What you have to do:
Where a line in the data below includes the word "Import", count it. State the total and nothing more.

Saved data entries:

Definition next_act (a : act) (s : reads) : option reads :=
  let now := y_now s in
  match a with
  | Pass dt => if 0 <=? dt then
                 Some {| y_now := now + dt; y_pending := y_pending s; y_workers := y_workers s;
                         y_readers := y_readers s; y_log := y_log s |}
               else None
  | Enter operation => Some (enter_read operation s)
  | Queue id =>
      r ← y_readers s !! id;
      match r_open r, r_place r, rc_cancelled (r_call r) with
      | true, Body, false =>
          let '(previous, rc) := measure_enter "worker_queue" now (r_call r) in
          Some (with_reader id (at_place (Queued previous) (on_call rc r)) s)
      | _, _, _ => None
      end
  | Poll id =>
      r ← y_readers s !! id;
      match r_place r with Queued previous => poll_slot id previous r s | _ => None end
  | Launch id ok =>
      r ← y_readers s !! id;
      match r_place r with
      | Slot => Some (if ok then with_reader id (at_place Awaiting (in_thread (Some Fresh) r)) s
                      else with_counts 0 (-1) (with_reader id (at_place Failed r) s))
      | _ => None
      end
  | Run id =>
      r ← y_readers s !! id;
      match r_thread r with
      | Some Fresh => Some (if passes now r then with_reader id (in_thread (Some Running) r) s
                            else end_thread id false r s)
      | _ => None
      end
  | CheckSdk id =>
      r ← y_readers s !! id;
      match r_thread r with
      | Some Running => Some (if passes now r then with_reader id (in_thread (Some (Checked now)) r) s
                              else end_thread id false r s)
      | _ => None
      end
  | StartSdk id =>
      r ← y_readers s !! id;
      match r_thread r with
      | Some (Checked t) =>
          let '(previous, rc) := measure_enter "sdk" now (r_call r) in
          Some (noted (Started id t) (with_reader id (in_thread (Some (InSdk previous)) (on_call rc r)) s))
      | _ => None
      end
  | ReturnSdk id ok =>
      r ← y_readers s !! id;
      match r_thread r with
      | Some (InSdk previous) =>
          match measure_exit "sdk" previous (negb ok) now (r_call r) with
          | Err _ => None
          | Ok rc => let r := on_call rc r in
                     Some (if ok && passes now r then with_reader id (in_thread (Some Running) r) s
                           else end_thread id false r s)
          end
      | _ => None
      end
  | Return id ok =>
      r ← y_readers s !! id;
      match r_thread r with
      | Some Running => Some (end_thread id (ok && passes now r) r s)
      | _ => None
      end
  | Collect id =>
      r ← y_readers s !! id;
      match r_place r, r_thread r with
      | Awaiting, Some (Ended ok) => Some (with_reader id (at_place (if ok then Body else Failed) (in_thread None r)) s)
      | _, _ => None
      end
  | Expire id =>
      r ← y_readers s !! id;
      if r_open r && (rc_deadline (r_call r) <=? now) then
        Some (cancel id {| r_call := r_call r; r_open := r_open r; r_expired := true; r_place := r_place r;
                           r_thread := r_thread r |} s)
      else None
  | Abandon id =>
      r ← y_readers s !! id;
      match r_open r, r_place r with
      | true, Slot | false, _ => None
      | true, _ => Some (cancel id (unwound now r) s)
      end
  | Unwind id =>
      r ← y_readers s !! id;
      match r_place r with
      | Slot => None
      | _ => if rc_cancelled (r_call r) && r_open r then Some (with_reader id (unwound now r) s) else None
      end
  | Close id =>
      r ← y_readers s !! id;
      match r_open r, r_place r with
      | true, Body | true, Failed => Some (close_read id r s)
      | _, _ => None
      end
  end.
---
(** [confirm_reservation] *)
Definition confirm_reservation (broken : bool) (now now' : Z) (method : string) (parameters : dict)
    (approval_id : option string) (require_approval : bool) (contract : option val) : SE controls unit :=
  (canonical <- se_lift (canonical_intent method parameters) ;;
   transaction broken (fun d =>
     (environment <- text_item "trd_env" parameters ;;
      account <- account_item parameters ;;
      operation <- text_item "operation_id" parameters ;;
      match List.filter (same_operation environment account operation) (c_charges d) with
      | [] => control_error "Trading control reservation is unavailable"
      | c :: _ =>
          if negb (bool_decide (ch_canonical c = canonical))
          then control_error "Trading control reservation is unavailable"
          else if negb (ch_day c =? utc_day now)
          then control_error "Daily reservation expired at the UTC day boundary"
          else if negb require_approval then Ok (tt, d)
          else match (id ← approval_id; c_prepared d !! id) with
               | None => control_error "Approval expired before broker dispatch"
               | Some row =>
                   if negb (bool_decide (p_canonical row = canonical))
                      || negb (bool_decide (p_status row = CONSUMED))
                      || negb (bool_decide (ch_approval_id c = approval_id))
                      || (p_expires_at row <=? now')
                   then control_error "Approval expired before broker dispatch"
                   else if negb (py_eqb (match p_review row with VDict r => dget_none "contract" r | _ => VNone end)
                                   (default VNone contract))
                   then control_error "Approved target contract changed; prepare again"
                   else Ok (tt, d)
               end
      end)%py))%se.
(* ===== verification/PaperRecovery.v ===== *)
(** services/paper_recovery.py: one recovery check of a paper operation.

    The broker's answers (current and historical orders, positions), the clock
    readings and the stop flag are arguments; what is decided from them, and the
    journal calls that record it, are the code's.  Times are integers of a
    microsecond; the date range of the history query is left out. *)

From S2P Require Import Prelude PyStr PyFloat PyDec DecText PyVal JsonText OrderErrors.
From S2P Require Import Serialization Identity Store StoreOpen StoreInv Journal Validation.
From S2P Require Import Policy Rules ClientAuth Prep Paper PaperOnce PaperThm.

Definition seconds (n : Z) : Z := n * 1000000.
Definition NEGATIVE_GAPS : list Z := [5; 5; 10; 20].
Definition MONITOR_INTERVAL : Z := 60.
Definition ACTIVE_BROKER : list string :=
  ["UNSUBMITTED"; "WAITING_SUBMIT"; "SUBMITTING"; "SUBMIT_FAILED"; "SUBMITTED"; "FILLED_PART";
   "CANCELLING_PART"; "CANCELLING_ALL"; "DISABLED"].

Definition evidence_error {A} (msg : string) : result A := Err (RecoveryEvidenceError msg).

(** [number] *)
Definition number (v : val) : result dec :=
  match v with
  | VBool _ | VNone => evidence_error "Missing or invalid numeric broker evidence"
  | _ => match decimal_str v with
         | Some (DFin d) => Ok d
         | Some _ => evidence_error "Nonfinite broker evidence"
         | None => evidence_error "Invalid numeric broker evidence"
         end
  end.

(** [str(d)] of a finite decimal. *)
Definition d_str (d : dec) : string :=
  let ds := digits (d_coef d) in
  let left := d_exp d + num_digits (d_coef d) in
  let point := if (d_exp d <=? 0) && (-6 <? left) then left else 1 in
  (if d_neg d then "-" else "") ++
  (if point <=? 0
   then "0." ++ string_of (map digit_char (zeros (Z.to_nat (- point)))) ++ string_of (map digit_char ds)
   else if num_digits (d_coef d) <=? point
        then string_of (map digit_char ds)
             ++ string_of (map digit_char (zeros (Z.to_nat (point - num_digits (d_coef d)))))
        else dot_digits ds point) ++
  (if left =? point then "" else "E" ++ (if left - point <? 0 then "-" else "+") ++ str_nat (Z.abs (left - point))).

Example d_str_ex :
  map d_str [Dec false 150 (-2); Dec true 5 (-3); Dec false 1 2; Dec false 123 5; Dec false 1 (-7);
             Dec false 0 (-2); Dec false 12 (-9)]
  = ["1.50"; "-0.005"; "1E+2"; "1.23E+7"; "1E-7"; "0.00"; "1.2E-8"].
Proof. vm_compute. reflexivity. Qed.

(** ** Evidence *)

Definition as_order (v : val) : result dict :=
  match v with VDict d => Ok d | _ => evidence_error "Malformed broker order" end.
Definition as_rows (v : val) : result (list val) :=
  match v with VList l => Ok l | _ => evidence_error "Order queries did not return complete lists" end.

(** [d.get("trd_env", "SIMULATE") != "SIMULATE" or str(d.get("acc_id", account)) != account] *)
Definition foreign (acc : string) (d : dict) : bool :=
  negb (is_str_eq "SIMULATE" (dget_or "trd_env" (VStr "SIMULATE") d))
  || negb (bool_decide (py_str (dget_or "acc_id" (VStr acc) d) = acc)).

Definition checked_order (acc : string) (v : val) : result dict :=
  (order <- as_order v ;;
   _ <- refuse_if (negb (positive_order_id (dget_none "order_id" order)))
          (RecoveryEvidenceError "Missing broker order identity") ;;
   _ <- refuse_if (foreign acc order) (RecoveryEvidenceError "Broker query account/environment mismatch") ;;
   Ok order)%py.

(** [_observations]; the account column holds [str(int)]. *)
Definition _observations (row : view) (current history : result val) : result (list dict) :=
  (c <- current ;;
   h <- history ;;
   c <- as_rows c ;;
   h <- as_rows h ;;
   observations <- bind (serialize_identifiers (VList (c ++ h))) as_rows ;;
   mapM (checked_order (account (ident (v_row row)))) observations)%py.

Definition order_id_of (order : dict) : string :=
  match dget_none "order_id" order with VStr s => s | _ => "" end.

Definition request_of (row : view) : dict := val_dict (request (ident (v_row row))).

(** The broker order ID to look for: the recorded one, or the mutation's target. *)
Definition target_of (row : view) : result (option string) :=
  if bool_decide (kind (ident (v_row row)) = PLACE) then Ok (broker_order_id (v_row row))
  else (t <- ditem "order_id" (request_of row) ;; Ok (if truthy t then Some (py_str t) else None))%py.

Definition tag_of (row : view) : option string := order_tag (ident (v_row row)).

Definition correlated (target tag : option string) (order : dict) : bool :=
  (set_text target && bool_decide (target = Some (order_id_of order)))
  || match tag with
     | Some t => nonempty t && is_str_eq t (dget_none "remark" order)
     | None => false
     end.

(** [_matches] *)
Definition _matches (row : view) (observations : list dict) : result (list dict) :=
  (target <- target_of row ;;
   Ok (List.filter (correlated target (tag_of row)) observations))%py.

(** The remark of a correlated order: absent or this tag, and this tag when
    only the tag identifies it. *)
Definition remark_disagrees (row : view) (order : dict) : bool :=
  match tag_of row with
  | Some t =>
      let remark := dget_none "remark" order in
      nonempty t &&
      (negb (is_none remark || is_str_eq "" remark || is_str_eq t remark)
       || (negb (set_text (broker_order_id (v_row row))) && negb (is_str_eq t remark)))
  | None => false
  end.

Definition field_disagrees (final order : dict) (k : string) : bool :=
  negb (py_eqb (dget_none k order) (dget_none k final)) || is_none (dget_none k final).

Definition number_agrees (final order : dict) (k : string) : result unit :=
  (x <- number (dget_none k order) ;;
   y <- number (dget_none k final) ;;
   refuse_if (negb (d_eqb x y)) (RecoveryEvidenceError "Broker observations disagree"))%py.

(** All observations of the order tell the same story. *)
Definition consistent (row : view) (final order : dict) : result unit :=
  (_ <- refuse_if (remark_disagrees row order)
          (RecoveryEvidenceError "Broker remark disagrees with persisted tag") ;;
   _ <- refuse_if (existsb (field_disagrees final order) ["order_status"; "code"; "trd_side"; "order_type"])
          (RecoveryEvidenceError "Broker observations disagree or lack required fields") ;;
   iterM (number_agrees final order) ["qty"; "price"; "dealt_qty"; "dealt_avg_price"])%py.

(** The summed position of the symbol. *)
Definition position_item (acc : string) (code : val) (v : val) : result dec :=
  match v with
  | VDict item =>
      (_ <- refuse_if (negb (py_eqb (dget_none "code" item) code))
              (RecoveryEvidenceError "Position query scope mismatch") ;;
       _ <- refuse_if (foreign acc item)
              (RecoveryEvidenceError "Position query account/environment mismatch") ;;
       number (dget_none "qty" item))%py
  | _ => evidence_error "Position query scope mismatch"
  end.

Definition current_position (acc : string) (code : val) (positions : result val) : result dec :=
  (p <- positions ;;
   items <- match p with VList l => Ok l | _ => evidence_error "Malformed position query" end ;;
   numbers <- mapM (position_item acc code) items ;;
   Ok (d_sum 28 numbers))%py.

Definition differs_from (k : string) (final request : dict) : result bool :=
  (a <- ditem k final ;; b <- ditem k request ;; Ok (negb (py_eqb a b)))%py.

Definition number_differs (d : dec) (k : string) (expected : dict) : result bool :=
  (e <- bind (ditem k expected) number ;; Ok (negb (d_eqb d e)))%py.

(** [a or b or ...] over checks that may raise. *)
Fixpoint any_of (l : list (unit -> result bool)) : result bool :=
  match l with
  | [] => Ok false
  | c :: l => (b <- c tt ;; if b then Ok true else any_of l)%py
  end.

Result of the exercise:
3